持っていたダイナマイトは弧を描いて放たれて、だけど僕は笑みを消せない。



「クフフ、相変わらず……ですね」



無数の爆弾を全て避けて、君に近づく。


「なっ……」


予想外とでも言うような君の顔。



「名前、教えて下さいよ」



君が弱かった、紳士的な笑みを浮かべて
もう一度聞く。



「……獄寺、隼人だ」



今の名前は――……


「隼人君、ですか」



「気安く呼ぶんじゃねぇ!!」



すっかり戦意を喪失したのかもう手にダイナマイトは無い。


やっと見つけた、君を。



「逢いたかった…逢いたかったんです隼人君」



君の身体を腕で包んで、温かい事を確認する。



「離せ!何してんだテメー!!」



ジタバタと僕の腕の中で暴れるけれど、離さ無い。





すべり落ちた、君



守れなかった、僕




「……お前、何泣いてんだよ」



涙が伝う頬に手を添えて、滴を拭う君



「何も覚えて無い……ですよね」


分かっていた事じゃないですか
当たり前じゃないですか


なのにどうして



こんなに胸が痛い



「何がだよ」



「いえ、何でもありません」



同じ輪廻は繰り返さ無いから。



「僕は、ずっとずっと君を探していたんです。
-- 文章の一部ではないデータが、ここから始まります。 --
Lemma newest_app {A} (key : A -> option Z * pystr) l x :
  (forall y, y ∈ l -> older_key (key y) (key x) = true) -> newest key (l ++ [x]) = Some x.
Proof.
  intros Hx. unfold newest. rewrite foldl_app. cbn. fold (newest key l).
  destruct (newest key l) as [b|] eqn:E; [|done]. by rewrite (Hx b (newest_elem _ _ _ E)).
Qed.

(** ** Liveness *)

Lemma version_marked_live v : version_marked v -> version_live v = negb (bool_decide (v_status v = DELETED)).
Proof. unfold version_live, version_marked. intros ->. by destruct (bool_decide _). Qed.

Lemma document_marked_live d : document_marked d -> document_live d = negb (bool_decide (d_status d = DELETED)).
Proof. unfold document_live, document_marked. intros ->. by destruct (bool_decide _). Qed.

Lemma latest_live_elem tenant document t v : latest_live_version tenant document t = Some v ->
  v ∈ t_versions t /\ v_tenant v = tenant /\ v_document_id v = document /\ version_live v = true.
Proof.
  intros Hl%newest_elem. apply list_elem_of_In, filter_In in Hl as [Hi Hp]. unfold version_of in Hp.
  bool_inv. split_and!; try done. by apply list_elem_of_In.
Qed.

Lemma latest_live_none tenant document t v : latest_live_version tenant document t = None ->
  v ∈ t_versions t -> v_tenant v = tenant -> v_document_id v = document -> version_live v = false.
Proof.
  intros Hl Hv <- <-. unfold latest_live_version in Hl. destruct (version_live v) eqn:Hlive; [|done].
  assert (v ∈ List.filter (fun v' => version_of (v_tenant v) (v_document_id v) v' && version_live v') (t_versions t))
    as Hin.
  { apply list_elem_of_In, filter_In. split; [by apply list_elem_of_In|].
    unfold version_of. by rewrite !bool_decide_true, Hlive. }
  destruct (List.filter _ _) as [|x l]; [by apply elem_of_nil in Hin|]. unfold newest in Hl. cbn in Hl.
  exfalso. clear Hin. revert Hl. generalize x. induction l as [|y l IH]; cbn; intros b Hl; [done|].
  destruct (older_key _ _); by eapply IH.
Qed.

(** * Table updates keep the invariant *)

(** A change of version rows that keeps their keys and marks them consistently. *)
Definition version_kept (f : version_row -> version_row) (v : version_row) : Prop :=
  v_id (f v) = v_id v /\ v_tenant (f v) = v_tenant v /\ v_document_id (f v) = v_document_id v
  /\ version_marked (f v).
もうずっと、長い間」



伝う涙は止まらなくて、嬉しさと悲しさと恐怖が胸に押し寄せる。


「迎えに来ると、見つけると、約束したんです。君は覚えて無いでしょうけれど」



僕だけが知ってる。

僕たちの約束。



「ほら」



差し出されたハンカチは少し汚れていて

だけど僕はそれを取る。



「いー加減泣きやめよ。うぜぇ」



悪態をついているのに 困惑した顔の君



「すいません……まだ止まらないみたいです」



小さなため息が君から落とされる。